Undocumented workers found at John’s Island face deportation

INDIAN RIVER SHORES — Six undocumented Central American immigrants ran into problems last month when they tried to enter John’s Island to do manual labor.

Shores police partnered with the U.S. Border Patrol to detain and initiate deportation proceedings for the workers, who are suspected of being in the country illegally.

The men were taken into custody two weeks ago after John’s Island security notified law-enforcement the workers were unable to produce identification as they attempted to enter the upscale, gated community.

The men were working with M&M Trucking, a transport company hired by a roofing business to deliver roofing tiles to a home on Manatee Cove. They had been hired to help load several heavy pallets onto the roof, said Indian River Shores Public Safety Lieutenant Al Iovino.

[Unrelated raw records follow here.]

(** What a submission sends. *)
Definition sends (s : SwqosSharedContext) (configs : list (SwqosClient * GasFeeStrategyValue))
    (w w' : Process (Logged E)) : Prop :=
  ∃ idx new, log w' = log w ++ new ∧ NoDup idx ∧ Forall2 (sent_as s configs) idx new.

Lemma execute_sends clients s gfs check (w : Process (Logged E)) r w' :
  valid_budget (p_budget w) → distinct clients →
  execute_parallel clients s gfs check w = Val (r, w') →
  valid_budget (p_budget w') ∧
  (log w' = log w
   ∨ ∃ configs, checked_configs clients (sh_is_buy s) (sh_with_tip s) (sh_durable_nonce s) gfs check
                = Ok configs ∧ sends s configs w w').
Proof.
  intros Hv Hd. unfold execute_parallel. unfold mbind at 1, of_res.
  destruct (checked_configs clients _ _ _ gfs check) as [configs|m] eqn:Hc;
    [|intros [= <- <-]; split; [done|]; by left].
  unfold mbind at 1. destruct (make_jobs_total configs ∅ w) as (jobs & w1 & Hm & _).
  rewrite Hm. apply make_jobs_for in Hm as (Hjobs & Hlog & Hb);
    [|by eapply checked_configs_clients|by intros c a _; rewrite lookup_empty].
  unfold mbind at 1, in_env, ask. cbn [completion logged_sending]. unfold unlogged.
  pose proof (completion_once (length jobs) (p_env w1).1) as Hnd.
  destruct (completion (length jobs) (p_env w1).1) as [schedule e].
  unfold mbind, mret. destruct (run_jobs _ _ _ _) as [rs w2] eqn:Hrun. intros [= <- <-].
  apply run_jobs_send with (configs := configs) in Hrun as (Hv' & idx & new & Hl & Hsub & Hnew);
    [|cbn [p_budget]; by rewrite Hb|done..].
  split; [done|]. right. exists configs. split; [done|]. exists idx, new.
  split; [rewrite Hl; f_equal; exact Hlog|]. split; [|done].
  by eapply sublist_NoDup.
Qed.

(** Polling sends nothing. *)
Lemma poll_keeps_log signatures wait :
  keeps (λ e e' : Logged E, e'.2 = e.2) (poll_any_transaction_confirmation signatures wait).
Proof.
  assert (Hpre : PreOrder (λ e e' : Logged E, e'.2 = e.2)).
  { split; [by intros e|]. intros e1 e2 e3 ? ?. congruence. }
  assert (Honce : ∀ start n landed,
    keeps (λ e e' : Logged E, e'.2 = e.2) (poll_once signatures start n landed)).
  { intros start n landed e r e'. unfold poll_once. case_match; [by intros [= _ <-]|].
    cbn [rpc_get_signature_statuses logged_confirm]. unfold unlogged at 1.
    destruct (rpc_get_signature_statuses signatures e.1) as [[st|m] e1]; [|by intros [= _ <-]].
    destruct (scan_statuses signatures st 0 landed) as [[s|[s|]]|]; cbn [exec_bind];
      [by intros [= _ <-]| |by intros [= _ <-]|done].
    case_match; [by intros [= _ <-]|]. cbn [rpc_get_transaction logged_confirm]. unfold unlogged.
    cbn [fst snd]. destruct (rpc_get_transaction s e1) as [[[meta|]|m] e2]; try by intros [= _ <-].
    destruct (tm_err meta); by intros [= _ <-]. }
  assert (Hloop : ∀ fuel start n landed,
    keeps (λ e e' : Logged E, e'.2 = e.2) (poll_loop fuel signatures start n landed)).
  { induction fuel as [|fuel IH]; intros start n landed; cbn [poll_loop]; [apply keeps_ret, _|].
    apply keeps_bind; [done|apply Honce|]. intros [r|l]; [apply keeps_ret, _|apply IH]. }
  unfold poll_any_transaction_confirmation. destruct signatures as [|s l]; [apply keeps_ret, _|].
  destruct wait; [|apply keeps_ret, _]. cbn [negb].
  apply keeps_bind; [done|by apply keeps_ask|]. intros start.
  apply keeps_bind; [done|apply Hloop|]. intros [r|]; [apply keeps_ret, _|apply keeps_panic].
Qed.

Lemma confirm_keeps_log inf p sub (w : Process (Logged E)) r w' :
  confirm inf p sub w = Val (r, w') → same_log w w' ∧ p_budget w' = p_budget w.
Proof.
  unfold confirm. destruct sub as [[[ok sigs] err] ts]. case_match; [|by intros [= _ <-]].
  unfold mbind, in_env. destruct (poll_any_transaction_confirmation sigs true (p_env w))
    as [[[x|m] e]|] eqn:Hp; [| |done]; intros [= _ <-];
    (split; [by apply poll_keeps_log in Hp|done]).
Qed.

Lemma final_keeps_log x inf p (w : Process (Logged E)) r w' :
  final_instructions x inf p w = Val (r, w') → same_log w w' ∧ p_budget w' = p_budget w.
Proof.
  intros Hf. apply final_instructions_env in Hf as [He Hb]. split; [|done].
  unfold same_log, log. rewrite He. apply unlogged_log.
Qed.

The driver of the truck didn’t tell security there were workers in the back, he explained. The guard became alarmed and called police after realizing there were several people in the trailer; none of whom had proper identification.

“At that point, you don’t know who you are dealing with,” Iovino said.

The workers, ages 25-47, came from Guatemala, Mexico and El Salvador, said Supervisory Border Patrol Agent Victor Colon. They were all living in Indiantown, a small village in Martin County.

Three of the men had previous run-ins with law-enforcement, including arrests for driving under the influence of drugs or alcohol, battery, brawling and fighting.

The workers were taken to the Indian River County Jail where they were held until federal authorities took custody. The jail has a standing agreement with U.S. Immigration and Customs Enforcement.

For misdemeanor infractions like alleged trespassing, as was the case at John’s Island, it’s more efficient to detain someone and alert immigration authorities rather than effectuate an actual arrest, Iovino said.  In this case no one was posing an immediate threat to public safety.

All of the men are now in an immigration detention center waiting for their deportation hearings, Colon said. They have the right to contest their deportation in front of an immigration judge.

Details on how long the men have been in the U.S. and what will happen to any family they left behind were not immediately available.

It is also not clear what will happen to their employer. Hiring undocumented workers is illegal, said Colon.

Agencies such as ICE, Homeland Security and Border Patrol share information, he said. Generally, the Border Patrol will create a report and Homeland Security Investigations will follow up.

Reporter Nick Samuel contributed to this report.